**Aim of the task**
Nothing other than the lines from the one containing "match oomeInstance with" through the last line of the data below should be output, each reproduced exactly.

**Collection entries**
(** [extractFallbackMetaTags] *)
Definition extractFallbackMetaTags (doc : Document) (og : OpenGraphData)
  : OpenGraphData :=
  let og :=
    if String.eqb (og_Title og) "" then
      let title := Text (First (Find doc (tag "title"))) in
      if negb (String.eqb title "")
      then setTitle (strings.TrimSpace title) og else og
    else og in
  let og :=
    if String.eqb (og_Description og) "" then
      match Attr (Find doc [Tag "meta"; AttrEquals "name" "description"])
                 "content" with
      | Some desc =>
          if negb (String.eqb desc "")
          then setDescription (strings.TrimSpace desc) og else og
      | None => og
      end
    else og in
  let og :=
    if String.eqb (og_Author og) "" then
      match Attr (Find doc [Tag "meta"; AttrEquals "name" "author"])
                 "content" with
      | Some author =>
          if negb (String.eqb author "")
          then setAuthor (strings.TrimSpace author) og else og
      | None => og
      end
    else og in
  og.

(** [extractOpenGraphData] *)
Definition extractOpenGraphData (doc : Document) (pageURL : string)
           (baseURL : url.URL) : OpenGraphData :=
  let og := setURL pageURL emptyOpenGraphData in
  let og := extractOGMetaTags doc og in
  let og := extractTwitterMetaTags doc og in
  let og := extractFallbackMetaTags doc og in
  let og := setImage (resolveURL (og_Image og) baseURL) og in
  let og := setTwitterImage (resolveURL (og_TwitterImage og) baseURL) og in
  og.

(** [fetchAndParseDocument] *)
Definition fetchAndParseDocument (env : Env) (pageURL : string)
  : (Document * url.URL) + error :=
  match httpGet env pageURL with
  | inr err => inr err
  | inl resp =>
      match newDocumentFromReader env (Body resp) with
      | inr err => inr err
      | inl doc => inl (doc, RequestURL resp)
      end
  end.

(** [convertToMarkdown] *)
Definition convertToMarkdown (env : Env) (htmlContent : string) : string :=
  let (markdown, err) := convertString env htmlContent in
  match err with
  | Some _ => htmlContent
  | None => markdown
  end.

(** [saveDebugHTML]: the files written. *)
Definition saveDebugHTML (env : Env) (doc : Document) : list FileWrite :=
  match renderHtml env doc with
  | inr _ => []
  | inl html => [mkFileWrite "tmp/article.html" html]
  end.

(** The result of a function that returns a value and an [error], and the
    files written meanwhile. *)
Record Result (A : Type) : Type := mkResult {
  value : A;
  err : option error;
  written : list FileWrite
}.
Arguments mkResult {A} _ _ _.
Arguments value {A} _.
Arguments err {A} _.
Arguments written {A} _.

(** [CleanArticle]; when [generateExcerpt] panics no value is returned. *)
Definition CleanArticle (env : Env) (pageURL : string)
  : option (Result CleanedArticle) :=
  match fetchAndParseDocument env pageURL with
  | inr e => Some (mkResult zeroCleanedArticle (Some e) [])
  | inl (doc, baseURL) =>
      let openGraphData := extractOpenGraphData doc pageURL baseURL in
      let doc := fst (removeUnwantedElements doc) in
      let doc := processImages doc baseURL in
      match fromDocument env doc with
      | inr e => Some (mkResult zeroCleanedArticle (Some e) [])
      | inl article =>
          let cleanedTextContent :=
            cleanTextContent (art_TextContent article) in
          let markdown := convertToMarkdown env (art_Content article) in
          match generateExcerpt cleanedTextContent 200 with
          | None => None
          | Some excerpt =>
              let publishedAt :=
                match art_PublishedTime article with
                | Some t => formatRFC3339 env t
                | None => ""
                end in
              let cleanedArticle :=
                {| Title := strings.TrimSpace (art_Title article);
                   Content := cleanedTextContent;
                   Markdown := markdown;
                   URL := pageURL;
                   Author := strings.TrimSpace (art_Byline article);
                   Excerpt := excerpt;
                   Length := Z.of_nat (String.length cleanedTextContent);
                   PublishedAt := publishedAt;
                   OpenGraph := Some openGraphData |} in
              Some (mkResult cleanedArticle None (saveDebugHTML env doc))
          end
      end
  end.
(** [CallBooleanMethod(env, list, java_util_ArrayList_add, v)]; growing the
    list may fail with an [OutOfMemoryError]. *)
Definition ArrayList_add (l v : nat) : M unit :=
  ok <- alloc ;;
  if ok then
    fun s => match nth_error (objects s) l with
             | Some (OArrayList xs) =>
                 Done tt (set_objects s (replace_nth (objects s) l (OArrayList (xs ++ [v]))))
             | _ => Crash BadObject
             end
  else
    fun s => Done tt (set_pending s (Some ExOOM)).

(** [calloc]: [true] when the block was allocated. *)
Definition calloc : M bool := alloc.

(** A call of a fallible H3 function: logged with its result. *)
Definition log_call (fn : string) (cap : option Z) (err : H3Error) : M H3Error :=
  fun s => Done err (set_calls s (calls s ++ [Called fn cap err])).

End JNI.

(** What the native library reads through a pointer: [n] elements of a live
    buffer from [p] on, or [None] when they are not all inside it. *)
Definition buffer_slice (bs : list (option Buffer)) (p : Ptr) (n : Z) : option (list jval) :=
  match p with
  | NULL => None
  | PBuf b off =>
      match nth_error bs b with
      | Some (Some buf) =>
          if (0 <=? off) && (off + n <=? Z.of_nat (length (buf_data buf)))
          then Some (firstn (Z.to_nat n) (skipn (Z.to_nat off) (buf_data buf)))
          else None
      | _ => None
      end
  end.

(** A [LatLng *] array read as consecutive (lat, lng) doubles. *)
Fixpoint pair_up (vs : list jval) : list LatLng :=
  match vs with
  | a :: b :: r => mkLatLng (jz a) (jz b) :: pair_up r
  | _ => []
  end.

Definition read_geoloop (bs : list (option Buffer)) (l : GeoLoop) : option (list LatLng) :=
  option_map pair_up (buffer_slice bs (gl_verts l) (2 * Z.max 0 (gl_numVerts l))).

Fixpoint read_holes (bs : list (option Buffer)) (hs : list GeoLoop)
  : option (list (list LatLng)) :=
  match hs with
  | [] => Some []
  | h :: hs' =>
      match read_geoloop bs h, read_holes bs hs' with
      | Some l, Some ls => Some (l :: ls)
      | _, _ => None
      end
  end.

(** The polygon the native library sees through a [GeoPolygon *]. *)
Definition read_polygon (p : GeoPolygon) : M Polygon :=
  fun s => match read_geoloop (buffers s) (geoloop p),
                 read_holes (buffers s) (firstn (Z.to_nat (numHoles p)) (holes p)) with
           | Some o, Some hs => Done (o, hs) s
           | _, _ => Crash BadRead
           end.

(** [holes[i].numVerts = holeSizesElements[i] / 2;
     holes[i].verts = holeVertsElements + offset; offset += holeSizesElements[i];]
    ([/] on [int] truncates towards zero: [Z.quot]). *)
Fixpoint hole_loop (holeVertsElements : Ptr) (sizes : list Z) (offset : Z) : list GeoLoop :=
  match sizes with
  | [] => []
  | sz :: rest =>
      mkGeoLoop (Z.quot sz 2) (ptr_add holeVertsElements offset)
        :: hole_loop holeVertsElements rest (offset + sz)
  end.

(** The layout the specification describes: hole [i] starts at the sum of the
    sizes of the holes before it. *)
Definition hole_offset (sizes : list Z) (i : nat) : Z := fold_right Z.add 0 (firstn i sizes).

(** ** The binding (jniapi.c) *)

Section Binding.

Variable h3 : H3Lib.
Variable alloc_fails : nat -> bool.

Local Abbreviation alloc := (alloc alloc_fails).
Local Abbreviation GetArrayElements := (GetArrayElements alloc_fails).
Local Abbreviation NewObject := (NewObject alloc_fails).
Local Abbreviation ArrayList_add := (ArrayList_add alloc_fails).
Local Abbreviation calloc := (calloc alloc_fails).

Definition ThrowH3Exception (err : H3Error) : M unit :=
  h3eInstance <- NewObject (OThrowable (ExH3 err)) ;;
  match h3eInstance with
  | Some h => Throw h ;;; DeleteLocalRef h
  | None => ret tt
  end.

Definition ThrowOutOfMemoryError : M unit :=
  oomeInstance <- NewObject (OThrowable ExOOM) ;;
  match oomeInstance with
  | Some h => ExceptionClear ;;; Throw h ;;; DeleteLocalRef h
  | None => ret tt
  end.

(** [if (err) { ThrowH3Exception(env, err); }] *)
Definition throw_if (err : H3Error) : M unit :=
  if is_err err then ThrowH3Exception err else ret tt.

**Answer**
  match oomeInstance with
  | Some h => ExceptionClear ;;; Throw h ;;; DeleteLocalRef h
  | None => ret tt
  end.

(** [if (err) { ThrowH3Exception(env, err); }] *)
Definition throw_if (err : H3Error) : M unit :=
  if is_err err then ThrowH3Exception err else ret tt.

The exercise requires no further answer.